Il 30 dicembre 2025 è stata pubblicata in Gazzetta ufficiale la legge di bilancio 2026 (legge 30 dicembre 2025, n. 199).

In generale, la legge contiene alcune misure positive per il Terzo settore come l’innalzamento del tetto del 5 per mille da 525 a 610 milioni di euro, l’istituzione di un Comitato di esperti in materia di sviluppo dell’economia sociale e il riconoscimento e la valorizzazione dei caregiver.
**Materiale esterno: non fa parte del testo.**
(* ===== verification/LsmLevel.v ===== *)
(** * Levels of the LSM-tree (level_target/array/array.c, array_level.c)

    A level is an array of runs in the order of their keys, which do not overlap, with
    the range of its keys and a Bloom filter. The runs of the first [LEVELCACHING]
    levels keep their tables in memory ([level_caching_data]), those of the other levels
    are on the device: the class [Store] says where a run's table is, and the searches
    are proved for both. Runs have no entry of the run cache ([c_entry] is NULL). A
    pointer to a run of a level is its index in [arrs]. *)
From Stdlib Require Import Sorting.Sorted.
From S2P Require Export Prelude Settings Bloom LsmTable LsmPipe.
Import Bloom LsmTable LsmPipe.

Local Open Scope Z_scope.

Module LsmLevel.

Definition MAXKEYSIZE : Z := 255.
Definition key_max : str_key := Key MAXKEYSIZE (replicate (Z.to_nat MAXKEYSIZE) 255).
Definition key_min : str_key := Key MAXKEYSIZE (replicate (Z.to_nat MAXKEYSIZE) 0).

(** ** Data *)

Record level := Level {
  l_idx : Z; m_num : Z; n_num : Z; l_start : str_key; l_end : str_key; istier : bool; l_filter : option BF; arrs : carray run_t }.
Implicit Types (lev : level) (r : run_t).

(** A run as [calloc] returns it. *)
Definition no_run : run_t := Run (Key 0 []) (Key 0 []) 0 None None.

(** [f] is the filter that [bf_init] returns. *)
Definition array_init (size idx : Z) (tier : bool) (f : option BF) : level := Level idx size 0 key_max key_min tier f (ca_new size no_run).

Definition array_range_update lev (k : str_key) : level :=
  let s := if KEYCMP (l_start lev) k >? 0 then k else l_start lev in
  let e := if KEYCMP (l_end lev) k <? 0 then k else l_end lev in
  Level (l_idx lev) (m_num lev) (n_num lev) s e (istier lev) (l_filter lev) (arrs lev).

(** The runs after [array_run_cpy_to]: the source gives its table away. *)
Definition array_run_cpy_to (input res : run_t) : run_t * run_t :=
  let d := match level_caching_data input with Some d => Some d | None => level_caching_data res end in
  (Run (r_key input) (r_end input) (pbn input) None (cpt_data input), Run (r_key input) (r_end input) (pbn input) d (cpt_data res)).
Nell’ambito delle politiche per il contrasto alle disuguaglianze e alla povertà, si segnala invece il taglio del 50% dell’importo della prima mensilità dell’assegno di inclusione al momento del rinnovo, oltre la carenza di investimenti a medio-lungo termine per migliorare il sistema di welfare e l’assenza di previsioni specifiche rivolte al Terzo settore e al sostegno degli Ets.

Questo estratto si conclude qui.